Emotions affecting trading
The emotions that have a negative impact on the outcome in trading are greed and fear.
Below you will find examples of these emotions and their possible negative impact on trading results.
Fear of loss can lead to further losses
When a trader is afraid of losses, he tries to avoid them. This, in fact, can increase losses even further.
For example, a trader can open a position and set a stop-loss, say 20 pips from the price, based on the strategy used. In other words, there is a rationale in terms of technical or fundamental analysis to set it where it is.
However, a trader affected by fear may close a trade ahead of schedule, simply because it is temporarily unprofitable. So, if the position is in the red by, say, 10 pips, then the trade will result in a 10-pip loss. If the trade itself were profitable, then the trader has just turned a winning trade into a losing trade simply because of fear.
Greed leads to trying to make too much profit and ends up with loss
When a person is greedy, he tries to make too much profit and deviates from his strategy. This concerns every business, even if you work with software development services.
For example, a trader can set a profit level according to a strategy. This means that – as in the case of stop-loss – there is an explanation for this action in terms of technical or fundamental analysis.
However, when a trader is influenced by greed, he does not close the position at the moment in which he should follow the strategy – he tries to get more. After that, luck can turn away from him, which will lead, in the end, to a decrease in profit, or, even worse, to a losing trade. This means that they are actually diminishing the profitability of the strategy due to the fact that greed forces them to try to increase profits.

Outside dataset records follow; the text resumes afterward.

(** A Redis that hangs: 500 once the client has given up, nothing sent. *)
Example hanging_redis :
  let r := AdapterSample.posted None (Some 20%N) ApiSample.go in
  status_of r.1.1 = 500 ∧ clock r.1.2 = 3005%N ∧ sim_queue (inner r.1.2) = [].
Proof. vm_compute. split_and!; reflexivity. Qed.

(** A queue that answers too late: the client is told 500, and the request may
    be on the queue all the same; Python, which tries again, has sent it twice
    (one message for a queue that deduplicates by content). *)
Example late_queue :
  let go := AdapterSample.posted (Some 10%N) (Some 6000%N) ApiSample.go in
  let python := AdapterSample.posted (Some 10%N) (Some 6000%N) AdapterSample.python in
  status_of go.1.1 = 500 ∧ clock go.1.2 = 5015%N ∧ length (sim_queue (inner go.1.2)) = 1%nat
  ∧ status_of python.1.1 = 500 ∧ clock python.1.2 = 4517%N ∧ length (sim_queue (inner python.1.2)) = 2%nat.
Proof. vm_compute. split_and!; reflexivity. Qed.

The importance of discipline when trading
To avoid the influence of emotions during day trading Bitcoin, you need to develop a discipline that allows you to evaluate what is happening as objectively as possible.
There are several ways to achieve this, and we are going to discuss them below.
Trade using a tested strategy
You are much more likely to remain calm under pressure if you are confident in your trading strategy. If a strategy is not tested well enough, it can lead to doubt, which can allow fear to take over.